Similarly, Duane Reade, the Walgreen-owned East Coast US pharmacy chain, has launched a program to fit its New York stores with iBeacons that delivery weekly ads and coupons to opted-in smartphones. “iBeacons help remove some of the obstacles of engagement and facilitate customer interaction,” Tim MacCauley, mobile commerce director for Walgreen, told Adweek.[more]
Other potential retail applications would, for instance, allow an iBeacon placed in the cookie aisle of a store to activate a shopping app and display a promotion for Nutter Butters. Many retailers also are eyeing the devices to allow contactless payments in stores. Clothes shoppers could walk by a mannequin and an iBeacon-activated app could immediately tell them more about each piece of clothing on it.

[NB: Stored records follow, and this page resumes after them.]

(* ===== verification/Forwarding.v ===== *)
(** * Forwarding: a subscription across two nodes ([signal/model.go], [signal/router.go])

    How a track gets from a publisher to a subscriber on another node.  The subscription asks the room ([Want]); the
    publisher's context announces the publications that satisfy it ([State]); the subscription connects to
    the publisher's router, takes an accepter for each track and selects them ([Select]); the publisher's context
    then forwards what it reads to the router of the subscriber, whose address it knows from the setup datagram.  The
    messages travel in the room both clients are in; their delivery is [Cluster]. *)
From S2P Require Import Prelude Collection Pattern Messages Packets Routing RoutingInv RoutingAccept RoutingProps Publication Auth Rooms.
Local Open Scope string_scope.
Local Open Scope list_scope.

Section Code.
Context `{Uuid, Webrtc, MapOrder, RtpUnmarshal} (range : forall A, gmap string A -> list (string * A)).

(** ** The handlers of a context *)

(** [SignalContext.StateWant]: the copies given to the messager. *)
Definition ctx_StateWant (ctx : SignalContext) (addr : string) (ps : list Publication) (want : WantMessage) : run (list StateMessage) :=
  if negb (matchRoom_ctx ctx want) then Ret []
  else l ← StateWant addr ps want; Ret (l ≫= clusterEmit range ctx).
Lemma life_step l l' : life_inv l -> lstep l l' -> life_inv l'.
Proof.
  intros [Hs Hst] Hl. destruct Hl as [n' Hn Hb|n' r Hn Hb|Hn|k f m Hn Hk Hf|Hn|n' Hr]; try rewrite Hn in Hst.
  - destruct Hst as (Hh & Ha & Hc). rewrite Hh in Hs. destruct (init_begin_inv _ _ _ Hs Ha Hb) as (Hs' & Hi & Hx). destruct (Hx eq_refl) as [Ha' Hc'].
    split; cbn [goes hasty nd now]; [by rewrite Hh|]. split; [|done]. split; [done|]. split; [done|]. cbn. congruence.
  - destruct Hst as (Hh & Ha & Hc). rewrite Hh in Hs. destruct (init_begin_inv _ _ _ Hs Ha Hb) as (Hs' & Hi & _).
    split; cbn [goes hasty nd now]; [by rewrite Hh|done].
  - destruct Hst as ((Hh & Ha & Hc) & Hi). rewrite Hh in Hs. split; cbn [goes hasty nd now]; [rewrite Hh; by apply register_inv|]. intros _. done.
  - split; cbn [goes hasty nd now]; [|done]. pose proof Hs as Hs0. destruct (hasty l).
    + by destruct Hs as [[I Hp Hsub Hb] ? ? ?].
    + specialize (Hst eq_refl). destruct Hs as [Hok Hc Hm Hg]. split; [by destruct Hok|done| |done].
      change (own_id (set_messager (nd l) m)) with (own_id (nd l)). cbn.
      eapply all_kinds_step; [|exact Hm|exact (handler_call_spec _ _ _ _ _ _ (so_pats _ Hok) Hk Hf)]. cbn.
      intros M a b Ha [(g & Hg')| ->] path Hx; [|by apply Ha]. split; [done|]. rewrite Hg' in Hx. case_decide as Hd; [by destruct Hd|]. by apply Ha.
  - split; cbn [goes hasty nd now]; [|done]. unfold init_finish. destruct (hasty l).
    + destruct Hs as [[I Hp Hsub Hb] ? ? ?]. by destruct (send_ready _).
    + destruct (send_ready _); eapply inv_frame; try exact Hs; done.
  - split; cbn [hasty nd now].
    + destruct (hasty l); cbn [orb]; [by eapply rstep_hasty|]. pose proof (rstep_inv _ _ Hs Hr) as Hs'.
      destruct (s_closed (sess n')) eqn:Ec; [|done]. by destruct (now l); [apply session_hasty..|].
    + destruct (now l); [| | |done].
      * destruct Hst as (Hh & Ha & Hc). destruct (rstep_absent _ _ Ha Hc Hr) as (Ha' & Hc' & _). split; [|done]. cbn. by rewrite Hh, Hc'.
      * destruct Hst as ((Hh & Ha & Hc) & Hi). destruct (rstep_absent _ _ Ha Hc Hr) as (Ha' & Hc' & Hi'). split; [|by apply Hi'].
        split; [cbn; by rewrite Hh, Hc'|done].
      * intros [_ Hx]%orb_false_iff. by rewrite andb_true_r in Hx.
Qed.

(** A context that was just made on a node where its id is not in use. *)
Record fresh_session (n : node) : Prop := {
  fs_world : inv (world n);
  fs_pats : Forall valid_pattern (RoomPaterns (sctx_ (sess n)));
  fs_new : subscriptions (sess n) = ∅ /\ publications (sess n) = ∅ /\ s_closed (sess n) = false;
  fs_messager : all_kinds (fun M pm => forall path, registered pm path (own_id n) = None) (messager n);
  fs_registry : absent n
}.
(* ===== verification/Admission.v ===== *)
(** * Admission: from a connection to a context in its rooms ([signal/websocket.go], [signal/socketio.go])

    What the two signal servers do with a new connection: they open its token
    ([Auth]), make a context for it and initialize it on the node ([Session]).
    Together with [Token] this is the whole way of a client, from the texts it
    asks a token for to its place in a room. *)
From S2P Require Import Prelude GoStrings Strconv Encoding Auth Token Collection RoomPattern PatternMap Pattern Messages Messager Registry Config Templates.
From S2P Require Import Packets Routing RoutingInv RoutingProps Publication Rooms Session SessionProps.
Local Open Scope string_scope.
Local Open Scope list_scope.

(** How the server leaves the connection. *)
Inductive connection :=
  | Refused                       (** 401, or the error given to [next] *)
  | Connected
  | Dropped (e : gerror)          (** the initialization failed and the connection is closed *)
  | Left (e : gerror).            (** the initialization failed and nothing more is done *)

Section Admission.
Context `{HC : Crypto} `{Uuid, Webrtc, MapOrder, TemplateLib}.
Context (range : forall A, gmap string A -> list (string * A)).
Context (http_get : string -> Z + gerror).
Context (send_ready : UserInfo -> option gerror).
Context (conf : ConferenceConfigure).

(** [newSignalContext], at address [addr]. *)
Definition new_session (addr : nat) (ctx : SignalContext) : session :=
  {| address := addr; sctx_ := ctx; inited := false; s_closed := false; cancelled := false; close_cb := None; close_cb_disabled := false;
     Session.Peer := false; Session.peerClosed := false; subscriptions := ∅; publications := ∅; sig_evts := []; sig_close_cb := false |}.

(** The context is made and initialized; the flag tells whether [InitSignal] returns it. *)
Definition open_context (addr : nat) (a : AuthInfo) (id : string) (n : Session.node) : run (Session.node * (bool * option gerror)) :=
  InitSignal range http_get send_ready conf (set_sess n (new_session addr (newSignalContext id (nodeName (messager n)) a))).

(** The handler of GET /ws; the upgrade of the connection succeeds. *)
Definition connect_ws (secret uuid : string) (authorization signal_id : option (list string)) (addr : nat) (n : Session.node) : run (Session.node * connection) :=
  r ← websocket_handler secret uuid authorization signal_id;
  match r with
  | None => Ret (n, Refused)
  | Some (a, id) => '(n, (_, err)) ← open_context addr a id n; Ret (n, match err with Some e => Dropped e | None => Connected end)
  end.

(** The authentication of Socket.IO and its handler of "connection": only a context that is returned is closed. *)
Definition connect_io (secret uuid : string) (now : Z) (auth : option (gmap string auth_value)) (addr : nat) (n : Session.node) : run (Session.node * connection) :=
  s ← SocketIOAuthHandler secret uuid now false auth;
  match s_data s with
  | None => Ret (n, Refused)
  | Some (a, id) =>
      '(n, (returned, err)) ← open_context addr a id n;
      Ret (n, match err with Some e => if (returned : bool) then Dropped e else Left e | None => Connected end)
  end.

(** ** Properties *)

Lemma refused_unchanged_ws secret uuid authorization signal_id addr n n' :
  connect_ws secret uuid authorization signal_id addr n = Ret (n', Refused) -> n' = n.
Proof using Type.
  unfold connect_ws. destruct (websocket_handler _ _ _ _) as [[[a id]|]|]; [|by intros [= <-]|done]. cbn. intros Hc.
  apply bind_ret_inv in Hc as ([n1 [b err]] & _ & Hc). destruct err; discriminate Hc.
Qed.

(** The callbacks of the operator let a context in. *)
Definition callbacks_agree (ctx : SignalContext) (gets : list string) : Prop :=
  exists start close st, NewConferenceCallback (OnStart (Callback conf)) conf ctx = Ret start /\ Call http_get start = (gets, inl st) /\
    (st = 0 \/ st = 200)%Z /\ NewConferenceCallback (OnClose (Callback conf)) conf ctx = Ret close.

Lemma room_no_star room : valid_room room -> Contains room "*" = false /\ valid_pattern room.
Proof using Type.
  intros Hv. unfold valid_room, valid_pattern in *. split.
  - change "*" with (String (Ascii.ascii_of_nat 42) ""). rewrite Contains_char. apply (Split_has_char_iff dot); [done|].
    eapply Forall_impl; [exact Hv|]. by intros p [_ ?].
  - eapply Forall_impl; [exact Hv|]. by intros p [? _].
Qed.

(** The context of a client whose token has one room and the right to join it at once. *)
Definition in_room_ctx (id node : string) (a : AuthInfo) (room : string) : SignalContext :=
  {| Rooms.Id := id; Rooms.Auth := a; Rooms.node := node; rooms := {[room := {| JoinId_ := 1; Joined := true |}]} |}.

Lemma auto_join id node a room :
  Auth_Rooms a = [room] -> valid_room room ->
  JoinRoom range (newSignalContext id node a) [] = Ret (in_room_ctx id node a room, [announcement (in_room_ctx id node a room) room], None).
Proof using Type.
  intros Hr Hv. destruct (room_no_star room Hv) as [Hs _]. unfold JoinRoom, wanted_rooms. cbn [length Nat.eqb]. unfold RoomPaterns. cbn [newSignalContext Rooms.Auth].
  rewrite Hr. replace (filter _ [room]) with [room] by (by rewrite filter_cons, decide_True). cbn [filter list_filter length Nat.eqb mbind run_bind join_rooms newSignalContext rooms].
  rewrite lookup_empty. cbn [app]. change (set_rooms _ _) with (in_room_ctx id node a room).
  cbn [mbind list_bind]. rewrite announce_spec; [done| | |].
  - intros r i. cbn. intros [_ <-]%lookup_singleton_Some. done.
  - eexists. cbn. by rewrite lookup_singleton_eq.
  - intros ->. unfold valid_room in Hv. cbn in Hv. apply Forall_cons in Hv as [[? _] _]. done.
Qed.

(** [InitSignal] up to the message that tells the client it is ready. *)
Lemma open_steps addr a id n room gets :
  Auth_Rooms a = [room] -> AutoJoin a = true -> valid_room room ->
  let ctx := in_room_ctx id (nodeName (messager n)) a room in
  callbacks_agree ctx gets ->
  exists n', open_context addr a id n = Ret (n', match send_ready (MakeUserInfo range ctx) with None => (true, None) | Some e => (false, Some e) end) /\
    sctx_ (sess n') = ctx /\ FindSignalContextById (registry n') id = Some (self_of (sess n')) /\ s_closed (sess n') = false /\
    effects n' = effects n ++ [EAnnounce (announcement ctx room)] ++ (EGet <$> gets) ++ [EReady (MakeUserInfo range ctx)] /\
    every_kind (adds id [room]) (messager n) (messager n').
Proof using Type.
  intros Hr Hj Hv ctx (start & close & st & E1 & E2 & Hst & E3). destruct (room_no_star room Hv) as [_ Hp].
  destruct (on_handlers_spec (messager n) id [room]) as (m' & Em & _ & _ & Hk); [by repeat constructor|].
  unfold open_context, InitSignal. cbn [sess set_sess new_session inited]. unfold init_begin.
  cbn [sess set_sess with_inited new_session sctx_ newSignalContext Rooms.Auth]. rewrite Hj.
  change {| Rooms.Id := id; Rooms.Auth := a; Rooms.node := nodeName (messager n); rooms := ∅ |} with (newSignalContext id (nodeName (messager n)) a).
  rewrite (auto_join _ _ _ room Hr Hv), !bind_ret_l. cbn [emit set_sess with_ctx sess sctx_]. fold ctx. rewrite E1, bind_ret_l, E2.
  replace ((st =? 0) || (st =? 200))%Z with true by (destruct Hst as [-> | ->]; done). rewrite E3, !bind_ret_l.
  unfold init_handlers. cbn [messager init_register set_registry emit set_sess sess with_close_cb with_ctx with_inited sctx_].
  change (Rooms.Id ctx) with id. change (RoomPaterns ctx) with (Auth_Rooms a). rewrite Hr, Em, !bind_ret_l.
  unfold init_finish. cbn [sess set_sess set_messager with_evts sctx_]. cbn. fold ctx.
  destruct (send_ready (MakeUserInfo range ctx)); (eexists; split; [done|]); cbn; (split; [done|]);
    (split; [unfold FindSignalContextById, RegisterSignalContext; cbn; by rewrite lookup_insert_eq|]); (split; [done|]);
    (split; [by rewrite <- !app_assoc|done]).
Qed.

(** When "ready" cannot be sent, Socket.IO leaves the context as it is: nobody
    closes it, it stays registered and in the room. *)
Lemma unready_stays secret uuid now auth s a id addr n room gets e :
  SocketIOAuthHandler secret uuid now false auth = Ret s -> s_data s = Some (a, id) ->
  Auth_Rooms a = [room] -> AutoJoin a = true -> valid_room room ->
  let ctx := in_room_ctx id (nodeName (messager n)) a room in
  callbacks_agree ctx gets -> send_ready (MakeUserInfo range ctx) = Some e ->
  exists n', connect_io secret uuid now auth addr n = Ret (n', Left e) /\ s_closed (sess n') = false /\
    FindSignalContextById (registry n') id = Some (self_of (sess n')).
Proof using Type.
  intros Hs Hd Hr Hj Hv ctx Hcb Hready. destruct (open_steps addr a id n room gets Hr Hj Hv Hcb) as (n1 & Hi & _ & Hf & Hcl & _).
  unfold connect_io. rewrite Hs, bind_ret_l, Hd, Hi. fold ctx. rewrite Hready. by eexists.
Qed.

End Admission.

(** ** Witness *)

Module Toy.
Import Templates.Toy.
#[local] Existing Instance Auth.Toy.crypto.
#[local] Existing Instance Auth.Toy.crypto_laws.

Definition bob : SignalContext := in_room_ctx "me" "" (identity 1000 "k" "u" "Bob & co" "a.x" "r" 7 true) "a.x".

End Toy.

In fact, earlier this year American Eagle Outfitters expanded its partnership with the ShopKick app to roll out iBeacon technology to 100 stores, providing a more personalized shopping experience for its young, mobile-savvy customers. In the UK, retailer John Lewis has tapped Localz, an Australian iBeacon tech firm, as one of its five “future of retail” tech incubator startups to promote in-store digital engagement.
While retail is a natural for iBeacon, the technology has the potential to disrupt other businesses, including travel (where flight status notifications could be delivered instantly to travelers’ smartphones), education, events, sports, and even spur love connections. As Venture Beat speculated, “a venue can use iBeacon to allow patrons to interact for dates, drive homes or buying drinks.”
Of course, there are a number of obstacles in front of the widespread use of iBeacon at this point, including the fact that consumers must opt in to such applications, (a rule that Nordstrom learned after it was caught collecting mobile data from in-store shoppers without permission) limiting the reach of the technology for now to the most loyal—and willing—customers.
As consumers get increasingly concerned about perceived invasions of privacy, however, they could get really touchy about entering a store passively and being actively jangled by a beaconized message—even though at some point in the gauzy past they may have “volunteered” in the fine print for such a future intrusion.